The easyJet (LSE: EZJ) share price opened 3.4% higher this morning after management upped its full-year profit guidance in a Q3 trading update. Following a “strong performance” in the quarter, the FTSE 100 firm said it now expects headline profit before tax for its financial year ending 30 September to be between £550m and £590m. This compares with previous guidance of £530m to £580m.
Over the past 12 months, easyJet has delivered an 18.4% total return for investors, soaring way above the 7.2% posted by the FTSE 100. Furthermore, its long-term performance has been just as impressive, averaging 19.6% annually over the last decade compared with the index’s 7.7%.
I believe easyJet and another outperforming firm in the travel sector offer good value at current levels. As such, I’d be happy to buy a stake in both businesses on the basis that I see them continuing to fly higher than the wider market.
From strength to strength
easyJet said its strong Q3 performance came on the back of “robust consumer demand” and “a benign competitor environment, with unfilled Monarch capacity and challenges for competitors in France.” This helped the company increase Q3 revenue by 14%, while the upgrade to full-year headline profit guidance came despite some industry-wide headwinds in costs, European industrial action and severe weather.

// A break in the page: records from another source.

Lemma size_zero_elements (m : Map) :
  (size m =? 0)%nat = true <-> SMap.elements m = [].
Proof.
  unfold size. rewrite SMap.cardinal_1, Nat.eqb_eq.
  destruct (SMap.elements m); simpl; split; intros; try reflexivity; discriminate.
Qed.

(* ------------------------------------------------------------------------- *)
(** ** The request formatter *)

(** The layout of a formatted request: request line, header lines, cookie
    line, content headers, blank line, body. *)
Lemma FormatRequest_layout (method path : string) (q : Map) (data ct : string)
    (headers cookies : Map) :
  FormatRequest method path q data ct headers cookies
  = request_line method path q
    ++ join (map header_line (SMap.elements headers))
    ++ (if (size cookies =? 0)%nat then EmptyString
        else "cookie: " ++ join (map cookie_entry (SMap.elements cookies)) ++ CRLF)
    ++ (if (String.length data =? 0)%nat then CRLF
        else "content-length: " ++ to_string (String.length data) ++ CRLF
             ++ "content-type: " ++ ct ++ CRLF ++ CRLF ++ data).
Proof.
  unfold FormatRequest, append_entries.
  rewrite !fold_left_append.
  destruct (size cookies =? 0)%nat; destruct (String.length data =? 0)%nat;
    rewrite ?append_assoc, ?append_nil_r; reflexivity.
Qed.

Lemma find_append_none (c : ascii) (a b : string) :
  find c a = None -> find c b = None -> find c (a ++ b) = None.
Proof.
  induction a as [|d a IH]; simpl; intros Ha Hb; [exact Hb|].
  destruct (Ascii.eqb d c); [discriminate|].
  destruct (find c a); [discriminate|]. now rewrite IH.
Qed.
(** * Verification of [bin/ci/ci_run_n_monitor.py]

    A shallow embedding of the pipeline monitor: the per-job bookkeeping of
    [monitor_pipeline], its termination checks, the log streamer [print_log]
    and the tail of the script's entry point, followed by the properties of
    the specification that concern them. *)

From Stdlib Require Import ZArith Lia Ascii.
From stdpp Require Import base option list strings gmap.

Local Open Scope Z_scope.

(** ** Strings and statuses *)

(** Python's [needle in hay] on two [str] values: substring search. *)
Fixpoint str_in (needle hay : string) : bool :=
  String.prefix needle hay ||
  match hay with
  | EmptyString => false
  | String _ hay' => str_in needle hay'
  end.

(** Python's [x in [a, b, ...]] on a list of strings: membership by equality. *)
Definition list_in (x : string) (l : list string) : bool :=
  existsb (String.eqb x) l.

(** The statuses a job can have, as listed by the keys of [STATUS_COLORS]. *)
Definition STATUSES : list string :=
  ["created"; "running"; "success"; "failed";
   "canceled"; "manual"; "pending"; "skipped"].

(** The colour prefixes of colorama's [Fore]; [Plain] is the empty string. *)
Inductive colour := Plain | BLUE | GREEN | RED | MAGENTA.

Definition STATUS_COLORS : list (string * colour) :=
  [("created", Plain); ("running", BLUE); ("success", GREEN);
   ("failed", RED); ("canceled", MAGENTA); ("manual", Plain);
   ("pending", Plain); ("skipped", Plain)].

Definition COMPLETED_STATUSES : list string := ["success"; "failed"].

Definition REFRESH_WAIT_LOG : Z := 10.
Definition REFRESH_WAIT_JOBS : Z := 6.

(** [d[key]] on an association table; [None] stands for [KeyError]. *)
Fixpoint assoc {A} (key : string) (d : list (string * A)) : option A :=
  match d with
  | [] => None
  | (k, v) :: d' => if String.eqb key k then Some v else assoc key d'
  end.

(** ** Jobs, observable actions, local variables *)

Record job := Job {
  job_id : Z;
  job_name : string;
  job_status : string;
  job_web_url : string
}.
(** [LessonCompleteView.update], for the requesting user [uid] and the
    lesson [pk] of the URL. *)
Definition update (clock : Clock) (uid pk : Z) (db : DB) : CompleteResponse * DB :=
  match users db !! uid with
  | None => (Complete_401_UNAUTHORIZED, db)
  | Some _ =>
      match get_published_lesson pk db with
      | None => (Complete_404_NOT_FOUND, db)
      | Some lesson =>
          match Store.lesson_progress db !! (uid, pk) with
          | None => (Complete_400_BAD_REQUEST "You haven't started this lesson.", db)
          | Some progress =>
              let required_slides := count_required_slides pk db in
              let completed_slides := count_completed_slides uid pk db in
              if completed_slides <? required_slides
              then (Complete_400_BAD_REQUEST
                      "You must complete all required slides before completing the lesson.",
                    db)
              else
                if bool_decide (completed_date progress = None)
                then
                  let progress :=
                    {| completion_percentage := inject_Z 100;
                       xp_earned := xp_earned progress;
                       started_at := started_at progress;
                       completed_date := Some (now clock) |} in
                  let '(progress, db) :=
                    if xp_earned progress <? xp_available lesson
                    then
                      let xp_to_award := xp_available lesson - xp_earned progress in
                      ({| completion_percentage := completion_percentage progress;
                          xp_earned := xp_earned progress + xp_to_award;
                          started_at := started_at progress;
                          completed_date := completed_date progress |},
                       add_total_xp uid xp_to_award
                         (create_xp (lesson_xp uid pk xp_to_award) db))
                    else (progress, db) in
                  let db := _update_course_progress uid (course lesson) db in
                  let db := set_lesson_progress (insert (uid, pk) progress) db in
                  (Complete_200_OK progress, db)
                else (Complete_200_OK progress, db)
          end
      end
  end.

(** Iterating over a JSON value, as [set(...)] and [enumerate(...)] do:
    a list yields its elements, a string its characters, a dict its keys;
    anything else is not iterable. *)
Definition iterate (x : json) : outcome (list json) :=
  match x with
  | JList l => Return l
  | JStr s => Return ((fun c => JStr (String c EmptyString)) <$> list_ascii_of_string s)
  | JDict d => Return ((fun kv : string * json => JStr kv.1) <$> d)
  | JNull | JBool _ | JInt _ => Raise TypeError
  end.

(** An element of [set(user_answer)] seen from a set of integers: the
    integer it is equal to, if any. Lists and dicts are unhashable. *)
Definition int_key (x : json) : outcome (option Z) :=
  match x with
  | JInt n => Return (Some n)
  | JBool b => Return (Some (if b then 1 else 0))
  | JStr _ | JNull => Return None
  | JList _ | JDict _ => Raise TypeError
  end.

Fixpoint int_keys (l : list json) : outcome (list (option Z)) :=
  match l with
  | [] => Return []
  | x :: l =>
      bind (int_key x) (fun k => bind (int_keys l) (fun ks => Return (k :: ks)))
  end.

(** [set(user_answer) == set(mcq.get_correct_choices())] *)
Definition review_multiple_choice
    (mcq : Questions.MultipleChoiceQuestion) (user_answer : json) : outcome bool :=
  bind (iterate user_answer) (fun elements =>
  bind (int_keys elements) (fun keys =>
    Return (forallb (fun k : option Z => bool_decide (is_Some k)) keys
            && bool_decide
                 (list_to_set (omap (fun k => k) keys)
                  =@{gset Z} list_to_set (Questions.get_correct_choices mcq))))).

(** The [for idx, answer in enumerate(user_answer)] loop of the review's
    fill-in-the-blank check, from index [idx] on. *)
Fixpoint review_fill_blank_loop
    (correct_answers : gmap Z (list string)) (idx : Z) (elements : list json)
    : outcome bool :=
  match elements with
  | [] => Return true
  | answer :: elements =>
      match correct_answers !! idx with
      | None => Return false
      | Some valid_answers =>
          match answer with
          | JStr s =>
              if bool_decide (lower s ∈ lower <$> valid_answers)
              then review_fill_blank_loop correct_answers (idx + 1) elements
              else Return false
          | _ => Raise AttributeError
          end
      end
  end.

(** Lines 455-472 of [submit_answer]: only two question types are checked. *)
Definition review_is_correct (question : Questions.Question) (user_answer : json)
    : outcome bool :=
  match Questions.variant question with
  | Questions.MULTIPLE_CHOICE mcq => review_multiple_choice mcq user_answer
  | Questions.FILL_BLANK fbq =>
      bind (iterate user_answer)
        (review_fill_blank_loop (Questions.get_correct_answers fbq) 0)
  | Questions.DRAG_DROP _ | Questions.REORDER _ => Return false
  end.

Such challenges tend to wax and wane, but the key thing is that easyJet goes from strength to strength. It continues to have plenty of scope for growth, as demonstrated by its move to introduce higher-capacity (lower-cost) planes on its most popular routes and its rapid expansion at Berlin Tegel airport, following the acquisition of parts of insolvent Air Berlin.
I see little risk from a new chief executive, following Carolyn McCall’s move to ITV after over eight year’s at easyJet. New boss Johan Lundgren is a travel sector veteran, latterly as group deputy chief executive at TUI. I reckon today’s profit upgrade at the midpoint will translate into earnings per share (EPS) of around 117p. At a share price of 1,700p, this gives a price-to-earnings (P/E) ratio of 14.5. Add in a prospective dividend yield of 3.3% and sector-leading balance sheet strength (£655m net cash at the last half-year end) and this is a stock I’d be happy to board.

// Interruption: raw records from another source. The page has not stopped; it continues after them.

(** [getBlock(chain, blockNumberOrTag, isTransactionsPresent)] *)
Definition getBlock {H} `{BlockClient H}
    (rt : EvmJsonRPCBlockRepository.Runtime)
    (chains : gmap string EvmJsonRPCBlockRepository.ChainRPCConfig)
    (chain : string) (blockNumberOrTag : BlockNumberOrTag) (isTransactionsPresent : bool)
    : M H EvmBlock :=
  let* chainCfg := lift (EvmJsonRPCBlockRepository.getCurrentChain chains chain) in
  let* response :=
    post_block (EvmJsonRPCBlockRepository.rpc chainCfg)
      (blockNumberParam blockNumberOrTag, isTransactionsPresent)
      (EvmJsonRPCBlockRepository.post_opts chainCfg) in
  let unparsable :=
    throw (UnableToParseResult "eth_getBlockByNumber" (describe blockNumberOrTag)) in
  match response with
  | Some {| reply_result := EvmJsonRPCBlockRepository.Value result |} =>
      let header := full_header result in
      match EvmJsonRPCBlockRepository.raw_hash header,
            EvmJsonRPCBlockRepository.raw_number header,
            EvmJsonRPCBlockRepository.raw_timestamp header with
      | Some hash, Some number, Some timestamp =>
          if Js.truthy (Some hash) && Js.truthy (Some number) && Js.truthy (Some timestamp)
          then
            match Js.BigInt number with
            | Some n =>
                ret {| block_number := n;
                       block_hash := hash;
                       block_timestamp := EvmJsonRPCBlockRepository.Number_ rt timestamp;
                       block_transactions := full_transactions result |}
            | None => throw (SyntaxError number)
            end
          else unparsable
      | _, _, _ => unparsable
      end
  | _ => unparsable
  end.

(** [getBlockHeight(chain, finality)] *)
Definition getBlockHeight {H} `{BlockClient H}
    (rt : EvmJsonRPCBlockRepository.Runtime)
    (chains : gmap string EvmJsonRPCBlockRepository.ChainRPCConfig)
    (chain : string) (finality : string) : M H Z :=
  let* block := getBlock rt chains chain (Tag finality) false in
  ret (block_number block).

End EvmJsonRPCBlock.

(** ** Further test doubles and vocabulary *)

(** The hash under which a well-formed response is stored. *)
Definition response_hash (response : option EvmJsonRPCBlockRepository.BlockResponse)
    : string :=
  match response with
  | Some {| EvmJsonRPCBlockRepository.result := EvmJsonRPCBlockRepository.Value rb |} =>
      default "" (EvmJsonRPCBlockRepository.raw_hash rb)
  | _ => ""
  end.
(** C4: with the mark absent or 0 the one request that
    [get_public_trade_history] makes goes to the URL that ends with the
    trading pair, nothing appended (for the view's call, with the default
    pair, the text [since_tid] does not occur in it); with a mark [N > 0]
    it goes to that URL followed by [&since_tid=N]. *)
Theorem get_public_trade_history_url
    (since_tid : option Z) (market : string) (self : BCdeSession) (w : World)
    (low : bool) :
  lt_3 (api_credits self) = Ok low ->
  let w' := snd (snd (get_public_trade_history since_tid market (self, w))) in
  let base := C_API_URL self ++ "/trades/history?trading_pair=" ++ market in
  (since_tid = None \/ since_tid = Some 0 ->
   exists headers,
     calls w' = (calls w ++ [mkRequest base (Some headers)])%list /\
     (C_API_URL self = "https://api.bitcoin.de/v2" ->
      market = default_trading_pair ->
      has_substring "since_tid" base = false)) /\
  (forall N, since_tid = Some N -> 0 < N ->
   exists headers,
     calls w' =
     (calls w ++
      [mkRequest (base ++ "&since_tid=" ++ str_of_Z N) (Some headers)])%list).
Proof.
  intros Hlow w' base. subst w' base.
  rewrite get_public_trade_history_eq, (query_calls _ _ _ _ _ _ _ Hlow).
  split.
  - intros [-> | ->]; cbn [negb Z.eqb]; (eexists; split; [reflexivity|]);
      intros HC HP; rewrite HC, HP; reflexivity.
  - intros N -> HN.
    assert (E : (N =? 0) = false) by (apply Z.eqb_neq; lia).
    rewrite E. simpl. eexists. reflexivity.
Qed.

Continuing positive performance
Meanwhile on terra firma, National Express (LSE: NEX) is another travel stock I’ve been keen on for a while and where I continue to see value. The road has been a profitable one for investors since Dean Finch took the driving seat in 2010. The annual total return over the last five years has averaged 13.7% compared with 7% from the FTSE 100. Over the past 12 months, the returns have been 14.9% versus 7.2%.
The provider of bus and coach services in the UK, North America, Spain and Morocco (and rail services in Germany) earned more than 80% of its operating profit from overseas in its last financial year. This helped it post an 11% increase in underlying EPS. It reported a “positive performance across all divisions” for the first four months of the current year at its AGM in May and analysts are forecasting another 11% rise in EPS (to 32.25p) for the full year. At a share price of 407p, I see great value here with a P/E of 12.6 and prospective dividend yield of 3.7%.